Other hospice issues addressed in the forum include:

  • Inpatient visit reporting. How to report visits in the inpatient setting continues to befuddle hospices. One caller asked for specific guidance on counting visits when reassessing a patient for a symptom after an intervention for that symptom.

CMS has discussed counting inpatient visits in two transmittals -- CR 5567 and CR 6440 -- as well as the Medicare Claims Processing Manual, said CMS's Katie Lucas and Wendy Tucker.

Those documents give only vague guidance, protested Kim Waldman with Agrace HospiceCare based in Fitchburg, Wis. "That level of detail is not provided," she told CMS officials.

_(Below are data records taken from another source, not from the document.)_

(* ===== verification/BuddyInit.v ===== *)
(** * [bd_init] sets up the buddy allocator

    Whatever the memory held before, [bd_init] lays the bit arrays out one after
    the other at the start of the heap, marks them and the tail beyond [end] as
    allocated, and puts the rest on the free lists: the allocator's invariant
    holds, and the live blocks are the marked leaves. *)
From stdpp Require Import base list gmap strings.
From Stdlib Require Import ZArith Lia.
From S2P Require Import Prelude KString DList Console Buddy BuddyProps.

#[local] Open Scope Z_scope.
#[local] Open Scope xv6_scope.

(** ** Marking *)

Lemma bd_rep_ext M L s a a' :
  bd_rep M L s a ->
  (forall k i, blk M k i -> hA a' k i = hA a k i /\ (0 < k -> hS a' k i = hS a k i)) ->
  (forall k, 0 <= k <= M -> hF a' k = hF a k) -> bd_rep M L s a'.
Proof.
  intros R H HF. split; try apply R.
  - intros [b k] i [Hk Hb] Hi. rewrite (br_bits _ _ _ _ R (b, k) i) by done. unfold hbit. cbn in *.
    destruct (H k i Hi) as [H1 H2]. destruct b; symmetry; auto.
  - intros k Hk. rewrite (HF k Hk). exact (br_lists _ _ _ _ R k Hk).
Qed.

(** Leaf [x] begins in block [x / 2^k]; the first block after it is rounded up. *)
Definition up (k x : Z) : Z := (x + 2 ^ k - 1) / 2 ^ k.
Definition leaf_at (s : bdst) (x : Z) : Z := bd_base s + x * 16.

Lemma blk_index_leaf s k x : 0 <= k -> 0 <= x <= 2 ^ 26 -> blk_index s k (leaf_at s x) = x / 2 ^ k.
Proof.
  intros Hk Hx. unfold blk_index, leaf_at. replace (bd_base s + x * 16 - bd_base s) with (x * 16) by lia.
  pose proof (Z.pow_pos_nonneg 2 k ltac:(lia) Hk). rewrite (s32_small (x * 16)) by lia.
  rewrite BLK_SIZE_pow, Z.quot_div_nonneg, Z.div_mul_cancel_r by lia. apply s32_small.
  assert (x / 2 ^ k <= x) by (apply Z.div_le_upper_bound; nia). assert (0 <= x / 2 ^ k) by (apply Z.div_pos; lia). lia.
Qed.

Lemma blk_index_next_leaf s k x : 0 <= k -> 0 <= x <= 2 ^ 26 -> blk_index_next s k (leaf_at s x) = up k x.
Proof.
  intros Hk Hx. unfold blk_index_next, leaf_at, up. replace (bd_base s + x * 16 - bd_base s) with (x * 16) by lia.
  pose proof (Z.pow_pos_nonneg 2 k ltac:(lia) Hk).
  rewrite BLK_SIZE_pow, Z.quot_div_nonneg, Z.rem_mod_nonneg, Z.div_mul_cancel_r by lia.
  rewrite Zmult_mod_distr_r. assert (x / 2 ^ k <= x) by (apply Z.div_le_upper_bound; nia).
  assert (0 <= x / 2 ^ k) by (apply Z.div_pos; lia). rewrite s32_small by lia.
  pose proof (Z.div_mod x (2 ^ k) ltac:(lia)) as E. pose proof (Z.mod_pos_bound x (2 ^ k) ltac:(lia)).
  destruct (Z.eqb_spec (x mod 2 ^ k * 16) 0) as [E0|E0]; cbn [negb].
  - apply Z.div_unique with (2 ^ k - 1); lia.
  - apply Z.div_unique with (x mod 2 ^ k - 1); lia.
Qed.

(** Blocks [lo, hi) of size [k] marked. *)
Definition marked (a : heap) (m : Z -> Z -> bool) : heap :=
  Heap (fun k i => hA a k i || m k i) (fun k i => hS a k i || (0 <? k) && m k i) (hF a).

Lemma mark_block_rep M L s a k bj bi :
  bd_rep M L s a -> blk M k bi -> bi < bj ->
  exists s', mark_block k bj bi s = Ok (inl (bi + 1)) s' /\ static s' = static s /\
    bd_rep M L s' (marked a (fun k' i => (k' =? k) && (i =? bi))).
Proof.
  intros R Hb Hlt. unfold mark_block. rewrite (proj2 (Z.ltb_lt bi bj)) by done. cbn [negb]. rewrite Z.gtb_ltb.
  destruct (Z.ltb_spec 0 k) as [Hk|Hk].
  - pose proof (rep_set_alloc _ _ _ _ _ _ (rep_set_split _ _ _ _ _ _ R Hb Hk) Hb) as R2.
    eexists. split; [reflexivity|]. split; [done|]. eapply bd_rep_ext; [exact R2| |done].
    intros j i Hi. unfold marked, setA, setS, upd2. cbn. split; [|intros Hj; rewrite (proj2 (Z.ltb_lt 0 j)) by done];
      destruct (_ && _); by rewrite ?orb_true_r, ?orb_false_r.
  - pose proof (rep_set_alloc _ _ _ _ _ _ R Hb) as R2.
    eexists. split; [reflexivity|]. split; [done|]. eapply bd_rep_ext; [exact R2| |done].
    intros j i Hi. unfold marked, setA, upd2. cbn. split; [|intros Hj; rewrite (proj2 (Z.ltb_lt 0 j)) by done].
    + destruct (_ && _); by rewrite ?orb_true_r, ?orb_false_r.
    + destruct (Z.eqb_spec j k); [lia|]. by rewrite orb_false_r.
Qed.

Lemma mark_loop M L s a k lo hi :
  bd_rep M L s a -> 0 <= k <= M -> 0 <= lo -> hi <= 2 ^ (M - k) ->
  wp (while_ (mark_block k hi) lo) (fun _ s' => static s' = static s /\
    bd_rep M L s' (marked a (fun k' i => (k' =? k) && ((lo <=? i) && (i <? hi))))) s.
Proof.
  intros R Hk Hlo Hhi. pose proof (br_size _ _ _ _ R) as [HM _].
  assert (2 ^ (M - k) <= 2 ^ 26) by (apply Z.pow_le_mono_r; lia).
  apply (wp_while (mark_block k hi)
    (fun bi s' => static s' = static s /\ lo <= bi <= Z.max lo hi /\
      bd_rep M L s' (marked a (fun k' i => (k' =? k) && ((lo <=? i) && (i <? bi))))) _ (fun bi => Z.max lo hi - bi)).
  - intros bi s' (Hst & Hbi & R'). destruct (Z.lt_ge_cases bi hi) as [Hlt|Hge].
    + destruct (mark_block_rep M L s' _ k hi bi R' ltac:(unfold blk; lia) Hlt) as (s2 & E & Hst2 & R2).
      apply wp_Ok. eexists _, s2. split; [exact E|]. split; [|lia]. split; [congruence|]. split; [lia|].
      eapply bd_rep_ext; [exact R2| |done]. intros j i Hi. unfold marked. cbn.
      assert ((j =? k) && ((lo <=? i) && (i <? bi + 1)) =
              (j =? k) && ((lo <=? i) && (i <? bi)) || (j =? k) && (i =? bi)) as ->.
      { destruct (j =? k); [|done]. cbn. destruct (Z.leb_spec lo i), (Z.ltb_spec i bi), (Z.eqb_spec i bi), (Z.ltb_spec i (bi + 1)); lia || done. }
      rewrite andb_orb_distrib_r, !orb_assoc. done.
    + unfold mark_block. rewrite (proj2 (Z.ltb_ge bi hi)) by done. apply wp_ret. split; [done|].
      eapply bd_rep_ext; [exact R'| |done]. intros j i Hi. unfold marked. cbn.
      assert ((lo <=? i) && (i <? hi) = (lo <=? i) && (i <? bi)) as ->; [|done].
      destruct (Z.leb_spec lo i), (Z.ltb_spec i bi), (Z.ltb_spec i hi); lia || done.
  - split; [done|]. split; [lia|]. eapply bd_rep_ext; [exact R| |done]. intros j i Hi. unfold marked. cbn.
    assert ((lo <=? i) && (i <? lo) = false) as -> by (destruct (Z.leb_spec lo i), (Z.ltb_spec i lo); lia || done).
    by rewrite !andb_false_r, !orb_false_r.
  - intros bi s' (_ & ? & _). lia.
  - lia.
Qed.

Resource: The transmittals are at www.cms.gov/Regulations-and-Guidance/Guidance/Transmittals/downloads/R1494CP.pdf and www.cms.gov/Regulations-and-Guidance/Guidance/Transmittals/downloads/R1738cp.pdf. The claims processing manual is at www.cms.gov/Regulations-and-Guidance/Guidance/Manuals/Internet-Only-Manuals-IOMs-Items/CMS018912.html -- hospice billing is covered in Chapter 11.

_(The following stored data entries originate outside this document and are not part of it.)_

(* ===== verification/VirtioProps.v ===== *)
(** * The virtio driver implements an atomic disk

    In every interleaving of callers, device and interrupts the driver shows the
    behaviour of a disk that moves a whole block between buffer and disk at one
    moment between the call and the return: every sequence of calls and returns
    of the driver is one of the abstract disk ([virtio_trace_refines]), and no
    routine panics. *)
From stdpp Require Import base list gmap strings.
From Stdlib Require Import ZArith Lia.
From S2P Require Import Prelude KString Riscv Bio Virtio.

#[local] Open Scope Z_scope.
#[local] Open Scope xv6_scope.

(** ** The abstract disk *)

Inductive apc : Type :=
| AIdle
| APending (b : Z) (write : bool)
| ADone (b : Z) (write : bool).

Record adisk : Type := Adisk {
  a_bytes : Z -> Z;
  a_blockno : Z -> Z;
  a_data : Z -> block;
  a_pc : Z -> apc;
}.

(** What a caller sees: its calls, with the block number and the contents of the buffer, and their returns, with the
    contents then. *)
Inductive event : Type :=
| ECall (p b : Z) (write : bool) (blockno : Z) (d : block)
| ERet (p : Z) (d : block).

(** Execute the request at once. *)
Definition transfer (a : adisk) (b : Z) (write : bool) : adisk :=
  if write
  then Adisk (disk_write (a_bytes a) (a_blockno a b * BSIZE) (a_data a b)) (a_blockno a) (a_data a) (a_pc a)
  else Adisk (a_bytes a) (a_blockno a) (upd (a_data a) b (disk_read (a_bytes a) (a_blockno a b * BSIZE) BSIZE)) (a_pc a).

Definition set_apc (a : adisk) (p : Z) (c : apc) : adisk :=
  Adisk (a_bytes a) (a_blockno a) (a_data a) (upd (a_pc a) p c).

Inductive atrace : adisk -> list event -> adisk -> Prop :=
| at_nil a : atrace a [] a
| at_call a0 es a p b write k d :
    atrace a0 es a -> a_pc a p = AIdle ->
    atrace a0 (es ++ [ECall p b write k d])
      (set_apc (Adisk (a_bytes a) (upd (a_blockno a) b k) (upd (a_data a) b d) (a_pc a)) p (APending b write))
| at_transfer a0 es a p b write :
    atrace a0 es a -> a_pc a p = APending b write -> atrace a0 es (set_apc (transfer a b write) p (ADone b write))
| at_return a0 es a p b write :
    atrace a0 es a -> a_pc a p = ADone b write -> atrace a0 (es ++ [ERet p (a_data a b)]) (set_apc a p AIdle).

(** ** Traces of the driver *)

Section Trace.
Context (device_exec : Z -> vst -> vst).

(** What the callers see of a step. *)
Definition visible (g g' : vsys) (x : action) : list event :=
  match x with
  | Call p b write k d => [ECall p b write k d]
  | Resume p =>
      match vprocs g p, vprocs g' p with
      | WaitDesc b _, VIdle | WaitIO b _ _, VIdle => [ERet p (b_data (vs g') b)]
      | _, _ => []
      end
  | _ => []
  end.

Inductive vtrace : vsys -> list event -> vsys -> Prop :=
| vt_nil g : vtrace g [] g
| vt_step g0 es g x g' :
    vtrace g0 es g -> allowed g x -> perform device_exec x g = Ok tt g' -> vtrace g0 (es ++ visible g g' x) g'.
End Trace.

(** ** The invariant *)

(** A request that the driver has submitted, with its three descriptors. *)
Record req : Type := Req { rp : Z; rb : Z; rw : bool; r0 : Z; r1 : Z; r2 : Z }.

#[export] Instance req_eq_dec : EqDecision req.
Proof. solve_decision. Defined.

Definition rdescs (r : req) : list Z := [r0 r; r1 r; r2 r].
Fixpoint descs (l : list req) : list Z := match l with [] => [] | r :: l => rdescs r ++ descs l end.

Definition chain (s : vst) (r : req) : Prop :=
  desc s (r0 r) = Desc (HdrA (rp r)) 16 VRING_DESC_F_NEXT (r1 r) /\
  desc s (r1 r) = Desc (DataA (rb r)) BSIZE (if rw r then VRING_DESC_F_NEXT else Z.lor VRING_DESC_F_WRITE VRING_DESC_F_NEXT) (r2 r) /\
  desc s (r2 r) = Desc (StatusA (r0 r)) 1 VRING_DESC_F_WRITE 0 /\
  v_hdr s (rp r) = Hdr (if rw r then VIRTIO_BLK_T_OUT else VIRTIO_BLK_T_IN) 0 (b_blockno s (rb r) * 2) /\
  info_b s (r0 r) = rb r /\ info_status s (r0 r) = 0.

  • Date of death. If you're having problems getting a patient's date of death corrected so you can bill, it may take a village to get it done. So indicated CMS officials in response to one hospice's question.

If the patient's incorrect date of death is due to a date submitted on another provider's claim, your Medicare Administrative Contractor should be able to change that rather easily, Tucker explained. But when the incorrect information is coming from the Social Security Administration itself, the task will be harder.

The hospice caller had been running into a brick wall in trying to get the SSA to change the date, despite providing a death certificate and other documentation, she said. As a result, the hospice was exceeding the timely filing deadline for the deceased beneficiary's claim.

Providers must get their MAC, their CMS Regional Office, and the SSA involved in such cases, Tucker suggested. Until the Common Working File is updated with an accurate date of death, the hospice claim won't go through.

  • Cap report. CMS is now drawing the number of beneficiaries a hospice has from its Provider Reimbursement & Statistical (PS&R) report in order to calculate the per beneficiary cap, Lucas confirmed. Thus hospices no longer have to submit a report to their MAC with that information.

"That's great news," cheered a hospice caller in the forum.